We all know what a flower looks like, and if we asked you to describe one physically we bet you wouldn’t do half bad. But do you know all of the technical names for the parts of a flower and what makes one complete other than the obvious? If not, we’re here to help, so grab your pen and paper and get ready to take some notes – below is everything you need to know about flowers and flower anatomy.
A flower’s petals are the colorful outer layer that you probably put your nose near to smell its scent. When referred to all together they are known as the “corolla.”
The sepals are a protective layer that covers the flower buds. Typically green in color, these are called “calyx” when viewed collectively – you can think of these as looking rather leaf-life.
This one’s simple – the receptacle is simply the base of the flower!

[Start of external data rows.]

(** C5, as the code has it: when the source is unreachable, answers with a
    status that is not ok, or sends a body that is not JSON, the load
    catches the error, logs it and completes with an empty array, caching
    nothing. The start-up sequence always completes; when its collaborators
    complete and the load ends that way, it puts the message that the data
    could not be loaded in the main element and stops there. *)
Theorem load_failure_degrades (env : App.collaborators) (w : world) (e : error) :
  loaded w = false ->
  load_error (next_outcome w) = Some e ->
  (exists w1,
     AnimalData.loadAnimals w = (Normal (Json.JArr []), w1)
     /\ loaded w1 = false
     /\ console w1 = console w ++ [LogErrorLoadingAnimalData e])
  /\ (exists w2,
        App.init env w = (Normal tt, w2)
        /\ (App.Speech_init env = Normal tt ->
            App.Cards_init env = Normal tt ->
            App.GameMap_init env = Normal tt ->
            main w2 = match main w with
                      | Some _ => Some (MainErrorMessage could_not_load)
                      | None => None
                      end
            /\ loaded w2 = false
            /\ last (console w2) = Some (LogErrorLoadingAnimalData e))).
Proof.
  intros Hl He. split.
  - eexists. split; [apply (loadAnimals_failure w e Hl He)|].
    split; [exact Hl|]. reflexivity.
  - destruct (App_init_completes env w) as [w2 Hrun]. exists w2. split; [exact Hrun|].
    intros Hs Hc Hg. revert Hrun. unfold App.init. run. rewrite Hs, Hc.
    destruct (Collection_init_frame w) as (w1 & -> & Hl1 & Hn1 & Hr1 & Hm1).
    rewrite Hg.
    assert (He1 : load_error (next_outcome w1) = Some e).
    { unfold next_outcome in *. rewrite Hn1. exact He. }
    rewrite (loadAnimals_failure w1 e) by congruence.
    cbn [App.length_is_zero].
    rewrite bool_decide_eq_true_2 by reflexivity. run.
    rewrite showError_eq. intros [= <-].
    cbn [main with_console after_fetch with_network].
    rewrite <- Hm1. destruct (main w1) eqn:Hm; cbn; rewrite ?Hm, ?Hl1, ?Hl.
    + split; [reflexivity|]. split; [reflexivity|]. apply last_snoc.
    + split; [reflexivity|]. split; [reflexivity|]. apply last_snoc.
Qed.

Lemma load_failure_degrades_witness :
  (exists w1,
     AnimalData.loadAnimals (world_with_network [Unreachable]) = (Normal (Json.JArr []), w1)
     /\ loaded w1 = false
     /\ console w1 = [LogErrorLoadingAnimalData NetworkError])
  /\ (exists w2,
        App.init quiet_collaborators (world_with_network [Unreachable]) = (Normal tt, w2)
        /\ main w2 = Some (MainErrorMessage could_not_load)
        /\ loaded w2 = false
        /\ last (console w2) = Some (LogErrorLoadingAnimalData NetworkError)).
Proof.
  destruct (load_failure_degrades quiet_collaborators (world_with_network [Unreachable])
              NetworkError eq_refl eq_refl) as [H1 (w2 & Hrun & H2)].
  split; [exact H1|].
  exists w2. split; [exact Hrun|]. exact (H2 eq_refl eq_refl eq_refl).
Defined.

(* ===================================================================== *)
(** * The gallery entry *)
(* ===================================================================== *)

Lemma classList_toggle_class {H : Type} (tag : jsstring) (v : jsstring) (hs : list H)
    (cs : list (Dom.node H)) (tok : jsstring) (force : bool) :
  exists v',
    Dom.classList_toggle (Dom.Element tag [(js "class", v)] hs cs) tok force
    = Dom.Element tag [(js "class", v')] hs cs.
Proof.
  unfold Dom.classList_toggle.
  destruct (existsb _ _); destruct force; eexists; reflexivity.
Qed.

(** C7: the gallery entry of an animal that is not collected shows
    neither its name nor its image: it has no [img] element, its only text
    is the placeholder [???], it carries no listener, and it is the same
    entry for every uncollected animal of the same rarity, so nothing of
    the record but the rarity reaches it. For the rarities of the data
    model the class names are the fixed ones and that of the rarity. *)
Theorem gallery_redacts_unowned (w : world) (a : animal) :
  Collection.isCollected w (id a) = false ->
  (exists cls : jsstring,
     Collection.createGalleryItem w a
     = Dom.Element (js "div") [(js "class", cls)] []
         [Dom.Element (js "div") [(js "class", js "collection-item__silhouette")] [] [];
          Dom.Element (js "span") [(js "class", js "collection-item__name")] []
            [Dom.Text (js "???")]])
  /\ Dom.elements_by_tag (js "img") (Collection.createGalleryItem w a) = []
  /\ Dom.textContent (Collection.createGalleryItem w a) = js "???"
  /\ (forall b : animal,
        Collection.isCollected w (id b) = false ->
        rarity b = rarity a ->
        Collection.createGalleryItem w b = Collection.createGalleryItem w a)
  /\ (In (rarity a) rarities ->
      Dom.getAttribute (Collection.createGalleryItem w a) (js "class")
      = Some (js "collection-item collection-item--" ++ rarity a
              ++ js " collection-item--undiscovered")).
Proof.
  intros Ha. unfold Collection.isCollected in Ha.
  assert (Hshape : exists cls : jsstring,
    Collection.createGalleryItem w a
    = Dom.Element (js "div") [(js "class", cls)] []
        [Dom.Element (js "div") [(js "class", js "collection-item__silhouette")] [] [];
         Dom.Element (js "span") [(js "class", js "collection-item__name")] []
           [Dom.Text (js "???")]]).
  { unfold Collection.createGalleryItem. rewrite Ha. cbn [negb].
    unfold Dom.set_className at 1. unfold Dom.createElement at 1.
    cbn [Dom.setAttribute Dom.set_assoc].
    destruct (classList_toggle_class (H := Collection.listener) (js "div")
                (js "collection-item collection-item--" ++ rarity a) [] []
                (js "collection-item--collected") false) as [v1 ->].
    destruct (classList_toggle_class (H := Collection.listener) (js "div") v1 [] []
                (js "collection-item--undiscovered") true) as [v2 ->].
    exists v2. reflexivity. }
  split; [exact Hshape|].
  destruct Hshape as [cls Hitem].
  split; [rewrite Hitem; reflexivity|].
  split; [rewrite Hitem; reflexivity|].
  split.
  - intros b Hb Hr. unfold Collection.isCollected in Hb.
    unfold Collection.createGalleryItem. rewrite Ha, Hb, Hr. reflexivity.
  - intros Hin. unfold Collection.createGalleryItem. rewrite Ha.
    unfold rarities in Hin. cbn [In] in Hin.
    destruct Hin as [<-|[<-|[<-|[<-|[]]]]]; vm_compute; reflexivity.
Qed.

Lemma gallery_redacts_unowned_witness :
  Dom.elements_by_tag (js "img") (Collection.createGalleryItem empty_store_world quoll) = []
  /\ Dom.textContent (Collection.createGalleryItem empty_store_world quoll) = js "???"
  /\ Dom.getAttribute (Collection.createGalleryItem empty_store_world quoll) (js "class")
     = Some (js "collection-item collection-item--rare collection-item--undiscovered").
Proof.
  destruct (gallery_redacts_unowned empty_store_world quoll eq_refl)
    as (_ & Himg & Htext & _ & Hclass).
  split; [exact Himg|]. split; [exact Htext|].
  apply Hclass. vm_compute. auto.
Defined.

(* ===================================================================== *)
(** * The narration text *)
(* ===================================================================== *)

Lemma forEach_push {A : Type} (f : nat -> A -> jsstring) (arr : list A) :
  forall (k : nat) (parts : list jsstring),
    Speech.forEach (fun parts x i => Speech.push parts (f i x)) arr k parts
    = parts ++ imap (fun i => f (k + i)%nat) arr.
Proof.
  induction arr as [|x arr IH]; intros k parts.
  - cbn. rewrite app_nil_r. reflexivity.
  - cbn [Speech.forEach imap]. rewrite IH. unfold Speech.push.
    rewrite <- app_assoc. cbn [app]. rewrite Nat.add_0_r.
    f_equal. f_equal. apply imap_ext. intros i y _. cbn.
    f_equal. lia.
Qed.

Lemma fact_lines_lookup (fs : list jsstring) (i : nat) (fact : jsstring) :
  fs !! i = Some fact ->
  fact_lines fs !! i = Some (js "Fact " ++ JsString.of_nat (i + 1) ++ js ": " ++ fact).
Proof.
  intros H. unfold fact_lines. rewrite list_lookup_imap, H. cbn.
  rewrite Nat.add_1_r. reflexivity.
Qed.

(** C8: the narration text is a function of the record alone (and of the
    platform's upper-casing): its parts joined by a full stop and a space,
    the parts being the name, the framing sentence of the category, the
    facts announced and numbered from 1 in their order, and, exactly when
    pronunciation practice applies, the invitation to say the name and the
    prompt naming the target sound, which then ends the text; without
    practice the text ends with the facts. *)
Theorem buildSpeechText_assembles (toUpperCase : jsstring -> jsstring) (a : animal) :
  Speech.buildSpeechText toUpperCase a
  = JsString.join (js ". ") (narration_parts toUpperCase a)
  /\ (forall (fs : list jsstring) (i : nat) (fact : jsstring),
        facts a = Some fs -> fs !! i = Some fact ->
        facts_block a !! S i
        = Some (js "Fact " ++ JsString.of_nat (i + 1) ++ js ": " ++ fact))
  /\ (practice_applies a = false ->
      Speech.buildSpeechText toUpperCase a
      = JsString.join (js ". ") (name a :: framing (category a) :: facts_block a))
  /\ (forall sp : speech_practice,
        speechPractice a = Some sp -> hasGKSound sp = true ->
        last (narration_parts toUpperCase a)
        = Some (js "Listen for the " ++ toUpperCase (targetSound sp) ++ js " sound.")).
Proof.
  assert (Hparts : Speech.buildSpeechText toUpperCase a
                   = JsString.join (js ". ") (narration_parts toUpperCase a)).
  { unfold Speech.buildSpeechText, narration_parts, facts_block, prompt_block, framing.
    f_equal. unfold Speech.push at 1 2. cbn [app].
    destruct (facts a) as [[|fact fs]|].
    - destruct (speechPractice a) as [sp|]; [destruct (hasGKSound sp)|]; reflexivity.
    - rewrite forEach_push. unfold Speech.push. unfold fact_lines.
      rewrite (imap_ext _
                 (fun i x => js "Fact " ++ JsString.of_nat (S i) ++ js ": " ++ x)
                 (fact :: fs))
        by (intros i x _; cbn beta; rewrite Nat.add_0_l, Nat.add_1_r; reflexivity).
      destruct (speechPractice a) as [sp|]; [destruct (hasGKSound sp)|];
        cbn [app]; rewrite <- ?app_assoc; cbn [app]; rewrite ?app_nil_r; reflexivity.
    - destruct (speechPractice a) as [sp|]; [destruct (hasGKSound sp)|]; reflexivity. }
  split; [exact Hparts|]. split; [|split].
  - intros fs i fact Hf Hi. unfold facts_block. rewrite Hf.
    destruct fs as [|x fs]; [discriminate Hi|].
    cbn [lookup list_lookup]. apply fact_lines_lookup. exact Hi.
  - intros Hp. rewrite Hparts. unfold narration_parts, prompt_block.
    unfold practice_applies in Hp.
    destruct (speechPractice a) as [sp|]; [rewrite Hp|]; rewrite app_nil_r; reflexivity.
  - intros sp Hsp Hg. unfold narration_parts, prompt_block. rewrite Hsp, Hg.
    rewrite !app_comm_cons.
    change [js "Now let's practice saying " ++ name a ++ js "!";
            js "Listen for the " ++ toUpperCase (targetSound sp) ++ js " sound."]
      with ([js "Now let's practice saying " ++ name a ++ js "!"]
            ++ [js "Listen for the " ++ toUpperCase (targetSound sp) ++ js " sound."]).
    rewrite app_assoc. apply last_snoc.
Qed.

Lemma buildSpeechText_assembles_witness :
  Speech.buildSpeechText (fun s => s) quoll
  = js "Quoll. is one of Australia's deadly creatures. Here are some fun facts:. Fact 1: Fast. Fact 2: Loud"
  /\ last (narration_parts (fun s => s) kookaburra) = Some (js "Listen for the k sound.").
Proof.
  destruct (buildSpeechText_assembles (fun s => s) quoll) as (_ & _ & Hq & _).
  destruct (buildSpeechText_assembles (fun s => s) kookaburra) as (_ & _ & _ & Hk).
  split.
  - rewrite (Hq eq_refl). vm_compute. reflexivity.
  - exact (Hk _ eq_refl eq_refl).
Defined.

Moving downward from the receptacle, the peduncle is the stalk of a flower.
Now that you know four of the main parts of a flower, we’re going to get a bit more specific. Did
you know that flowers have both male and female characteristics? Below, we take a look at each and detail their distinct features.
The pistil is the central female organ of any flower. Located right in the center of the flower, it is comprised of the ovary, ovules, stigma and style. Here is the function of each:
● An ovary’s main purpose is to hold the ovules and can typically be found at the bottom of a flower’s pistil.
● The ovules, which we mentioned are located within the ovary, are the flower’s eggs that later turn into seeds.
● The stigma is the organ that receives the pollen that is created by the flower. It is located towards the top of the pistil and is usually pretty sticky!
● A flower’s style is the long stalk in between the stigma and the ovary.
The stamen is the male organ that flowers contain. A bit less complex than the female organs, the stamen is only made up of two parts – the anthers and the filament:
● The anthers are the part of the flower that produces pollen. This is an essential organ in any flower, especially when it comes to reproduction!
● The filament is the stalk that the anthers are found on top of.
While some flowers may only primarily contain female organs (pistillate) and others may only contain male organs (staminate) – some may even contain neither! – the information above is your complete guide to flower anatomy! If we presented you with a blank flower diagram do you think you could fill all of its parts in? When you get the chance, give it a shot and see how well you do!